Türk Edebiyatında ise; Ataol Behramoğlu-İsmet Özel’in “Genç Bir Şairden Genç Bir Şaire”, Nâzım Hikmet’in oğlu Memed Fuat ve Kemal Tahir’e hapishaneden yazdığı mektuplar, Cemal Süreya’nın “On Üç Günün Mektupları”, Tezer Özlü ile Ferit Edgünün mektuplarında oluşan, “Her Şeyin Sonundayım”, Ahmed Arif’ten Leyla Erbil’e yazdığı ve “Leylim Leylim” adıyla kitaplaşan mektupları, Tahsin Saraç Aziz Nesin mektuplaşmaları, bizim edebiyatımızdaki önemli mektuplardır.

Mehmet Seyda’nın eşi Nihal Tekkanat’ın girişimiyle ve Mesut Özcan tarafından, Kalan Yayınlarınca yayımlanan “”Mehmet Seyda & Demir Özlü Mektuplaşmaları (1977-1985)” kitabı da okunması gereken bir kitap. İki ünlü yazarın kaygılardan uzak, içten yazdığı bu mektuplar edebiyatımıza da katkıda bulunan önemli bir eser.

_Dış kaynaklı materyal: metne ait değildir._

(** * Smart Device Management System: the routes of [routes/main.js]

    A shallow embedding of the request handlers of the Express application
    (create, confirm-delete, delete, display-status, retrieve-update-record
    and update) and of the JavaScript operations they use: the global
    character-class replace, the custom-name regular expression, the
    field checks, the comma split of the delete flows and the derived
    display state.

    A handler is a function from the parsed request body and the answers
    of the database to the list of events it produces, in order: the
    queries handed to [db.query], the responses written to [res], and an
    uncaught [TypeError].

    A character of a string stands for one code unit; the classes the
    program tests ([a-z], [A-Z], [0-9], space, underscore, comma) all lie
    in the ASCII range. *)

From Stdlib Require Import Bool Ascii String List ZArith Lia DecimalString.
Import ListNotations.

Local Open Scope string_scope.
Local Open Scope Z_scope.

Set Implicit Arguments.
Set Warnings "-register-all".

(** ** JavaScript values

    The values a handler meets: [bodyParser.urlencoded({ extended: true })]
    fills [req.body] with strings, arrays and objects; a missing key reads
    as [undefined]; the handlers write [null]; the database driver returns
    numbers for integer columns; the display state holds [0] or a boolean.
    A number is an integer here: no other number occurs in the program. *)

Inductive jsval : Type :=
| JUndefined
| JNull
| JBool (b : bool)
| JNum (z : Z)
| JStr (s : string)
| JArr (elems : list jsval)
| JObj (props : list (string * jsval)).

(** Property read [o[k]] on the own properties of an object. *)
Fixpoint get_prop (k : string) (props : list (string * jsval)) : jsval :=
  match props with
  | [] => JUndefined
  | (k', v) :: rest => if String.eqb k k' then v else get_prop k rest
  end.

(** [x != null]: loose inequality, false on [null] and on [undefined]. *)
Definition not_nullish (v : jsval) : bool :=
  match v with
  | JUndefined | JNull => false
  | _ => true
  end.

(** [typeof x === 'string' || x instanceof String]: no [String] object is
    ever built, so this is the test for a primitive string. *)
Definition is_string (v : jsval) : bool :=
  match v with
  | JStr _ => true
  | _ => false
  end.

(** [x === null] and [x !== null]. *)
Definition is_null (v : jsval) : bool :=
  match v with
  | JNull => true
  | _ => false
  end.

(** [x === 1] and [x === "1"]: strict equality with a number, with a string. *)
Definition strict_eq_num (v : jsval) (n : Z) : bool :=
  match v with
  | JNum z => Z.eqb z n
  | _ => false
  end.

Definition strict_eq_str (v : jsval) (t : string) : bool :=
  match v with
  | JStr s => String.eqb s t
  | _ => false
  end.

(** [Array.isArray(x)]. *)
Definition Array_isArray (v : jsval) : bool :=
  match v with
  | JArr _ => true
  | _ => false
  end.

(** ** Characters and character classes *)

Definition code (c : ascii) : Z := Z.of_N (N_of_ascii c).

Definition in_range (lo hi : Z) (c : ascii) : bool :=
  (lo <=? code c) && (code c <=? hi).

Definition is_digit (c : ascii) : bool := in_range 48 57 c.
Definition is_upper (c : ascii) : bool := in_range 65 90 c.
Definition is_lower (c : ascii) : bool := in_range 97 122 c.

(** [[a-zA-Z0-9]] *)
Definition is_alnum (c : ascii) : bool :=
  is_lower c || is_upper c || is_digit c.

(** [[a-zA-Z0-9 ]], the class whose complement the sanitizer removes. *)
Definition is_alnum_space (c : ascii) : bool :=
  is_alnum c || Ascii.eqb c " ".

(** [[a-zA-Z0-9_]], the class of the custom-name schema. *)
Definition is_word (c : ascii) : bool :=
  is_alnum c || Ascii.eqb c "_".

(** ** Strings *)

Fixpoint forall_chars (p : ascii -> bool) (s : string) : bool :=
  match s with
  | EmptyString => true
  | String c s' => p c && forall_chars p s'
  end.

Fixpoint exists_char (p : ascii -> bool) (s : string) : bool :=
  match s with
  | EmptyString => false
  | String c s' => p c || exists_char p s'
  end.

(** [s.length] *)
Definition js_length (s : string) : Z := Z.of_nat (String.length s).

(** [s.replace(/[^a-zA-Z0-9 ]/g, '')]: with the [g] flag every character
    of the negated class is replaced by the empty string. *)
Fixpoint strip (s : string) : string :=
  match s with
  | EmptyString => EmptyString
  | String c s' =>
      if is_alnum_space c then String c (strip s') else strip s'
  end.

(** [s.includes(",")] on a string. *)
Definition includes_comma (s : string) : bool :=
  exists_char (Ascii.eqb ",") s.

(** [s.split(",")]: the pieces between the commas, empty pieces kept. *)
Fixpoint split_comma (s : string) : list string :=
  match s with
  | EmptyString => [EmptyString]
  | String c s' =>
      if Ascii.eqb c "," then EmptyString :: split_comma s'
      else match split_comma s' with
           | piece :: rest => String c piece :: rest
           | [] => [String c EmptyString]
           end
  end.

(** [arr[i]]: an index past the end reads as [undefined]. *)
Definition index (pieces : list string) (i : nat) : jsval :=
  match nth_error pieces i with
  | Some p => JStr p
  | None => JUndefined
  end.

Arguments index pieces i%_nat.

(** ** Regular expressions

    The patterns of the program have neither back-references nor
    look-around, so [re.test(s)] on a pattern anchored by [^] and [$]
    (without the [m] flag) is membership of the whole of [s] in the
    language of the pattern. *)

Inductive regex : Type :=
| Void
| Eps
| Class (p : ascii -> bool)
| Cat (r1 r2 : regex)
| Alt (r1 r2 : regex)
| Star (r : regex).

(** [r+] *)
Definition Plus (r : regex) : regex := Cat r (Star r).

(** [r?] *)
Definition Opt (r : regex) : regex := Alt r Eps.

(** The language of a pattern. *)
Inductive Matches : regex -> string -> Prop :=
| MEps : Matches Eps EmptyString
| MClass p c : p c = true -> Matches (Class p) (String c EmptyString)
| MCat r1 r2 s1 s2 :
    Matches r1 s1 -> Matches r2 s2 -> Matches (Cat r1 r2) (s1 ++ s2)
| MAltL r1 r2 s : Matches r1 s -> Matches (Alt r1 r2) s
| MAltR r1 r2 s : Matches r2 s -> Matches (Alt r1 r2) s
| MStarNil r : Matches (Star r) EmptyString
| MStarCons r s1 s2 :
    Matches r s1 -> Matches (Star r) s2 -> Matches (Star r) (s1 ++ s2).

(** Matching by derivatives. *)
Fixpoint nullable (r : regex) : bool :=
  match r with
  | Void => false
  | Eps => true
  | Class _ => false
  | Cat r1 r2 => nullable r1 && nullable r2
  | Alt r1 r2 => nullable r1 || nullable r2
  | Star _ => true
  end.

Fixpoint deriv (c : ascii) (r : regex) : regex :=
  match r with
  | Void => Void
  | Eps => Void
  | Class p => if p c then Eps else Void
  | Cat r1 r2 =>
      if nullable r1 then Alt (Cat (deriv c r1) r2) (deriv c r2)
      else Cat (deriv c r1) r2
  | Alt r1 r2 => Alt (deriv c r1) (deriv c r2)
  | Star r1 => Cat (deriv c r1) (Star r1)
  end.

Fixpoint regex_test (r : regex) (s : string) : bool :=
  match s with
  | EmptyString => nullable r
  | String c s' => regex_test (deriv c r) s'
  end.

(** [/^[a-zA-Z0-9_]+([a-zA-Z0-9_]+)*$/] *)
Definition custom_name_regex : regex :=
  Cat (Plus (Class is_word)) (Star (Plus (Class is_word))).

(** [^[A-Za-z0-9_]+$], the schema as the specification writes it. *)
Definition word_plus_regex : regex := Plus (Class is_word).

(** ** Conversions to string and to number *)

Fixpoint join_comma (pieces : list string) : string :=
  match pieces with
  | [] => EmptyString
  | [p] => p
  | p :: rest => p ++ "," ++ join_comma rest
  end.

(** [String(x)]: an array joins its elements with commas, [null] and
    [undefined] elements printing as nothing; a plain object prints as
    [[object Object]]. *)
Fixpoint to_string (v : jsval) : string :=
  match v with
  | JUndefined => "undefined"
  | JNull => "null"
  | JBool true => "true"
  | JBool false => "false"
  | JNum z => NilZero.string_of_int (Z.to_int z)
  | JStr s => s
  | JArr elems =>
      join_comma
        (map (fun e => match e with
                       | JUndefined | JNull => EmptyString
                       | _ => to_string e
                       end) elems)
  | JObj _ => "[object Object]"
  end.

(** White space and line terminators, as far as one code unit below 256
    can be one. *)
Definition is_space (c : ascii) : bool :=
  in_range 9 13 c || Z.eqb (code c) 32 || Z.eqb (code c) 160.

Fixpoint trim_start (s : string) : string :=
  match s with
  | EmptyString => EmptyString
  | String c s' => if is_space c then trim_start s' else s
  end.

Bu iki yazarı kısaca tanıtmak istiyorum.

Mehmet Seyda 15 Ağustos 1919’da İstanbul’da dünyaya gelmiştir. 13 Temmuz 1986’da aramızdan ayrılmıştır.Çeşitli takma isimlerle mizah ve magazin öyküleri, polisiye romanlar ve politik yazılar yayımladı. İlk şiir ve öyküleri 1933 yılında yayımlanmıştır. “Ne Ekersen” adlı romanı ile 1958 Yunus Nadi Roman Armağanında üçüncülük ödül, “Başgöz Etme Zamanı”adlı öyküsüyle 1964 Sait Faik Hikâye Armağanı, “Bir Gün Büyüyeceksin” adlı çocuk romanı ile Doğan Kardeş Çocuk Armağanında birincilik ödülü, “Yanartaş ve Şehzadenin Başıdır” ile 1970 TRT Sanat Ödülleri Yarışmasında iki başarı ödülü, “İçe Dönük ve Atak” romanı ile 1974 de TDK roman ödülü almıştır.

Demir Özlü 1935 yılında İstanbul’da dünyaya gelmiştir. 13 Şubat 2021 de Stockholm, İsveç’te aramızdan ayrılmıştır. İstanbul Ünbiversitesi Hukuk Fakültesi’nde 1959 yılında mezun olmuştur. Kısa bir avukatlık yaptıktan sonra Fransa’ya giderek Paris Hukuk Fakültesi’nde kısa bir dönem asistan olarak çalışmıştır. Türkiye’ye döndükten sonra, İÜ Hukuk Fakültesi’nde asistanlığa başlamış ancak siyasal eylemleri nedeniyle işine son verilmiştir. 12 Mart döneminde bir süre tutuklu kalmış, daha sonra İsveç’e yerleşmiştir. 1986 yılında yurda dön çağrısına uymadığından vatandaşlıktan çıkarılmıştır. 18 yaşındayken ilk şiirleriyle edebiyata adım atmıştır. Deneme, eleştiri ve çeviriler yapmaya başlamıştır. 1963 yılında yazdığı “Solumu” adlı öykü kitabıyla TDK 1964 Hikaye Ödülü’nü, 1988 yılında “Stockholm Hikayeleri” adlı öykü kitabıyla 1989 Sait Faik Hikaye Armağanı’nı, “Bir Yaz Mevsimi Romansı” adlı kitabıyla Orhan Kemal Armağanını kazanmıştır.

Bu mektuplarda iki yazar mektuplaşmaktan çok sohbet biçiminde birbirlerine içinde bulundukları durumu anlatırken yazın alanında da fikir alışverişinde bulunuyorlar. “Mehmet Seyda & Demir Özlü Mektuplaşmaları” bu türe ilgi duyan herkesin okuması gereken çok önemli bir kitap. Kitaptan alıntılarla yazımı desteklemek istedim ama her mektubu alıntı yapmaya değer olarak gördüm. Buraya almaya kalksam sayfaya sığmayacaktı. Bu yüzden alıp okumanızı önerirken, bol okumalı günler diliyorum.